Cyrano de Bergerac, au moment où la mort le menace, la brave une dernière fois et, à quelqu'un qui lui fait
remarquer combien son geste de bravade est absurde, il répond : « Oui! mais c'est bien plus beau lorsque c'est
inutile.
»
Le problème apparaît ainsi : le beau et l'utile ne peuvent-ils se conjuguer sans s'affaiblir?
L'ingénieur, l'ouvrier cherchent à réaliser un véhicule, une machine utiles et ne semblent pas se soucier de beauté.

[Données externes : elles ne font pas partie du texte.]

Lemma Run_eq f (r : Request) (runtime : option Duration) w :
  Run f r runtime w =
    (match (Platform_Run (platform (createIfUndefined f (getFunctionNameFromUrl (req_URL r)) w).2)
              (getFunctionNameFromUrl (req_URL r)) runtime).1 with
     | Err err => Err err
     | Ok report =>
         if useCustomFn (req_Header r) then
           match ioutil_ReadAll (req_Body r) with
           | Err err => Err err
           | Ok body =>
               match ExecFn (CustomFn f) (getFunctionNameFromUrl (req_URL r)) body with
               | Err err => Err err
               | Ok res => Ok (set_Response report res)
               end
           end
         else Ok report
     end,
     with_platform
       (Platform_Run (platform (createIfUndefined f (getFunctionNameFromUrl (req_URL r)) w).2)
          (getFunctionNameFromUrl (req_URL r)) runtime).2
       (record (Run_call (getFunctionNameFromUrl (req_URL r)) runtime)
          (createIfUndefined f (getFunctionNameFromUrl (req_URL r)) w).2)).
Proof.
  unfold Run, mbind, M_bind, PlatformRun.
  destruct (createIfUndefined f (getFunctionNameFromUrl (req_URL r)) w) as [[] w1].
  cbn [snd].
  destruct (Platform_Run (platform w1) (getFunctionNameFromUrl (req_URL r)) runtime)
    as [[report|err] p]; cbn [fst snd]; [|reflexivity].
  destruct (useCustomFn (req_Header r)); [|reflexivity].
  destruct (ioutil_ReadAll (req_Body r)) as [body|err]; [|reflexivity].
  destruct (ExecFn (CustomFn f) (getFunctionNameFromUrl (req_URL r)) body); reflexivity.
Qed.

(** *** Auto-creation *)

(** C2: with auto-creation on and [fnName] unknown to the platform, each of
    the three operations first looks the name up, calls the factory on the
    name and defines the function with what the factory returned, once, and
    only then goes on, on the platform that has the definition; when the
    name is known, none of them calls the factory or defines anything. *)
Theorem auto_creation_registers_once f w fnName :
  CreateUndefinedFunctions f = true ->
  (Platform_Get (platform w) fnName = None ->
     let cfg := FnFactory f fnName in
     let registration :=
       [Get_call fnName; FnFactory_call fnName; Define_call fnName cfg] in
     let p' := Platform_Define (platform w) fnName cfg in
     GetServiceForFunction f fnName w =
       (match Platform_Get p' fnName with
        | None => Err ErrFunctionNotFound
        | Some fn => Ok (Function_name fn)
        end,
        {| platform := p';
           calls := calls w ++ registration ++ [Get_call fnName];
           goroutines := goroutines w |})
     /\ (forall svcURL : string,
           svcURL <> EmptyString -> svc2fn svcURL = fnName ->
           calls (TapService f svcURL w).2 =
             calls w ++ registration ++ Get_call fnName ::
               match Platform_Get p' fnName with
               | Some fn => [go_call fn]
               | None => []
               end)
     /\ (forall (r : Request) (runtime : option Duration),
           getFunctionNameFromUrl (req_URL r) = fnName ->
           calls (Run f r runtime w).2 =
             calls w ++ registration ++ [Run_call fnName runtime]
           /\ platform (Run f r runtime w).2 = (Platform_Run p' fnName runtime).2))
  /\ (forall fn : Function,
        Platform_Get (platform w) fnName = Some fn ->
        GetServiceForFunction f fnName w =
          (Ok (Function_name fn),
           {| platform := platform w;
              calls := calls w ++ [Get_call fnName; Get_call fnName];
              goroutines := goroutines w |})
        /\ (forall svcURL : string,
              svcURL <> EmptyString -> svc2fn svcURL = fnName ->
              calls (TapService f svcURL w).2 =
                calls w ++ [Get_call fnName; Get_call fnName; go_call fn])
        /\ (forall (r : Request) (runtime : option Duration),
              getFunctionNameFromUrl (req_URL r) = fnName ->
              calls (Run f r runtime w).2 =
                calls w ++ [Get_call fnName; Run_call fnName runtime])).
Proof.
  intros Hc. split.
  - intros Hg cfg registration p'. subst cfg registration p'.
    split; [|split].
    + rewrite GetServiceForFunction_eq, createIfUndefined_unknown by assumption.
      world_eq.
    + intros svcURL Hs <-. rewrite TapService_eq by assumption.
      rewrite createIfUndefined_unknown by assumption. cbn [snd platform].
      destruct (Platform_Get (Platform_Define _ _ _) _); world_eq.
    + intros r runtime <-. rewrite Run_eq, createIfUndefined_unknown by assumption.
      split; world_eq.
  - intros fn Hg. split; [|split].
    + rewrite GetServiceForFunction_eq, (createIfUndefined_known _ _ _ fn) by assumption.
      cbn [snd record platform]. rewrite Hg. world_eq.
    + intros svcURL Hs <-. rewrite TapService_eq by assumption.
      rewrite (createIfUndefined_known _ _ _ fn) by assumption.
      cbn [snd record platform]. rewrite Hg. world_eq.
    + intros r runtime <-. rewrite Run_eq, (createIfUndefined_known _ _ _ fn) by assumption.
      world_eq.
Qed.

(** On a platform where a defined function is found, the call after the
    one that registered the function registers nothing. *)
Lemma second_call_registers_nothing f w fnName :
  CreateUndefinedFunctions f = true ->
  Platform_Get (platform w) fnName = None ->
  Define_registers ->
  calls (GetServiceForFunction f fnName (GetServiceForFunction f fnName w).2).2 =
    calls w ++ [Get_call fnName; FnFactory_call fnName;
                Define_call fnName (FnFactory f fnName); Get_call fnName]
            ++ [Get_call fnName; Get_call fnName].
Proof.
  intros Hc Hg Hdef.
  rewrite (GetServiceForFunction_eq f fnName w), createIfUndefined_unknown by assumption.
  cbn [snd].
  destruct (Hdef (platform w) fnName (FnFactory f fnName)) as [fn Hfn].
  rewrite GetServiceForFunction_eq, (createIfUndefined_known _ _ _ fn) by assumption.
  world_eq.
Qed.

(** C5: with auto-creation off and [fnName] unknown to the platform,
    [GetServiceForFunction] and [TapService] (of a service URL that is not
    empty) fail with [ErrFunctionNotFound] after the one lookup, and so does
    [Run] on a platform whose run rejects unknown names, after the one run
    call; none calls the factory or defines anything, and none starts a
    deployment. *)
Theorem unknown_function_not_found f w fnName :
  CreateUndefinedFunctions f = false ->
  Platform_Get (platform w) fnName = None ->
  GetServiceForFunction f fnName w = (Err ErrFunctionNotFound, record (Get_call fnName) w)
  /\ (forall svcURL : string,
        svcURL <> EmptyString -> svc2fn svcURL = fnName ->
        TapService f svcURL w = (Some ErrFunctionNotFound, record (Get_call fnName) w))
  /\ (forall (r : Request) (runtime : option Duration),
        getFunctionNameFromUrl (req_URL r) = fnName ->
        Run_rejects_unknown ->
        (Run f r runtime w).1 = Err ErrFunctionNotFound
        /\ calls (Run f r runtime w).2 = calls w ++ [Run_call fnName runtime]
        /\ goroutines (Run f r runtime w).2 = goroutines w).
Proof.
  intros Hc Hg. split; [|split].
  - rewrite GetServiceForFunction_eq, createIfUndefined_disabled by assumption.
    cbn [snd]. now rewrite Hg.
  - intros svcURL Hs <-. rewrite TapService_eq by assumption.
    rewrite createIfUndefined_disabled by assumption. cbn [snd]. now rewrite Hg.
  - intros r runtime <- Hrun. rewrite Run_eq, createIfUndefined_disabled by assumption.
    cbn [fst snd]. rewrite (Hrun _ _ runtime Hg). repeat split.
Qed.

(** C7: [TapService] of the empty string returns the error "no url provided
    to tap" and leaves the world as it was: no call to the platform or to
    the factory is made and no goroutine is started. *)
Theorem TapService_empty_url f w :
  TapService f EmptyString w = (Some (errors_New "no url provided to tap"), w)
  /\ platform (TapService f EmptyString w).2 = platform w
  /\ calls (TapService f EmptyString w).2 = calls w
  /\ goroutines (TapService f EmptyString w).2 = goroutines w
  /\ (TapService f EmptyString w).1 <> Some ErrFunctionNotFound
  /\ (TapService f EmptyString w).1 <> None.
Proof. repeat split; discriminate. Qed.

(** *** Run and the custom response *)

Lemma useCustomFn_spec (h : Header) :
  (useCustomFn h = true <-> Header_Get h CUSTOM_FN_HEADER <> EmptyString)
  /\ (useCustomFn h = false <-> Header_Get h CUSTOM_FN_HEADER = EmptyString).
Proof.
  unfold useCustomFn.
  destruct (String.eqb_spec (Header_Get h CUSTOM_FN_HEADER) EmptyString) as [E|E];
    cbn [negb]; repeat split; intros; congruence.
Qed.

(** A failed platform run is the result of [Run], whatever the header. *)
Lemma Run_platform_error f (r : Request) (runtime : option Duration) w (err : error) :
  (Platform_Run (platform (createIfUndefined f (getFunctionNameFromUrl (req_URL r)) w).2)
     (getFunctionNameFromUrl (req_URL r)) runtime).1 = Err err ->
  (Run f r runtime w).1 = Err err.
Proof. intros Hr. rewrite Run_eq. cbn [fst]. now rewrite Hr. Qed.

(** C4: when the platform run of a request succeeds with [report] and the
    request has a non-empty marker header, the whole body is read and given
    with the function name to the dispatcher: its output replaces the
    response of the report and nothing else, its error (or the error of the
    read) is the only result; without the header the report comes back as
    the platform gave it. *)
Theorem Run_custom_response f (r : Request) (runtime : option Duration) w
    (report : ExecutionReport ReportFields) :
  (Platform_Run (platform (createIfUndefined f (getFunctionNameFromUrl (req_URL r)) w).2)
     (getFunctionNameFromUrl (req_URL r)) runtime).1 = Ok report ->
  (Header_Get (req_Header r) CUSTOM_FN_HEADER <> EmptyString ->
     (forall body : string,
        ioutil_ReadAll (req_Body r) = Ok body ->
        body = body_data (req_Body r)
        /\ (forall res : string,
              ExecFn (CustomFn f) (getFunctionNameFromUrl (req_URL r)) body = Ok res ->
              (Run f r runtime w).1 = Ok (set_Response report res)
              /\ Response (set_Response report res) = res
              /\ report_fields (set_Response report res) = report_fields report)
        /\ (forall err : error,
              ExecFn (CustomFn f) (getFunctionNameFromUrl (req_URL r)) body = Err err ->
              (Run f r runtime w).1 = Err err))
     /\ (forall err : error,
           ioutil_ReadAll (req_Body r) = Err err -> (Run f r runtime w).1 = Err err))
  /\ (Header_Get (req_Header r) CUSTOM_FN_HEADER = EmptyString ->
       (Run f r runtime w).1 = Ok report).
Proof.
  intros Hrun. rewrite Run_eq. cbn [fst]. rewrite Hrun. split.
  - intros Hh. apply useCustomFn_spec in Hh. rewrite Hh. split.
    + intros body Hbody. rewrite Hbody. split; [|split].
      * unfold ioutil_ReadAll in Hbody. destruct (body_err (req_Body r)); congruence.
      * intros res ->. repeat split.
      * now intros err ->.
    + now intros err ->.
  - intros Hh. apply useCustomFn_spec in Hh. now rewrite Hh.
Qed.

L'artiste cherche à réaliser sa conception de la beauté; mais quelle peut être l'utilité de son tableau, de sa
symphonie? La Vénus de Milo, la Victoire de Samothrace améliorent-elles notre confort? Leur saisissante beauté
nous retient, mais est-elle utile?
A quoi sert le geste du capitaine qui se laisse engloutir avec son bateau? N'est-il pas nuisible puisqu'il prive la
société d'un chef? Cependant, en accomplissant jusqu'au bout ce qu'il croit être son devoir, le capitaine a fait un
beau geste, un geste héroïque.
S'il faut en croire les romantiques et leurs disciples, le beau peut devenir utile.
Hugo a fait, du poète, un mage, un
conducteur de peuples.
M.
Jean-Paul Sartre souhaite que la littérature soit « engagée » dans la lutte quotidienne1
et, par conséquent, éclaire l'homme contemporain dans la solution des problèmes qui se posent à lui.
Nos classiques
prétendaient être des professeurs de morale.
D'autre part, toute l'histoire de l'art nous montre qu'une demeure peut
être utile et belle à la fois, de même qu'un mobilier.
Et, si le geste du lieutenant d'Assas fut beau, il fut aussi utile à
son régiment.
En art, l'utile est intimement lié au beau.
Nous n'admirons pas une fausse fenêtre, car le propre d'une fenêtre c'est
de s'ouvrir; la peinture « en trompe-l'œil » appartient au domaine des curiosités.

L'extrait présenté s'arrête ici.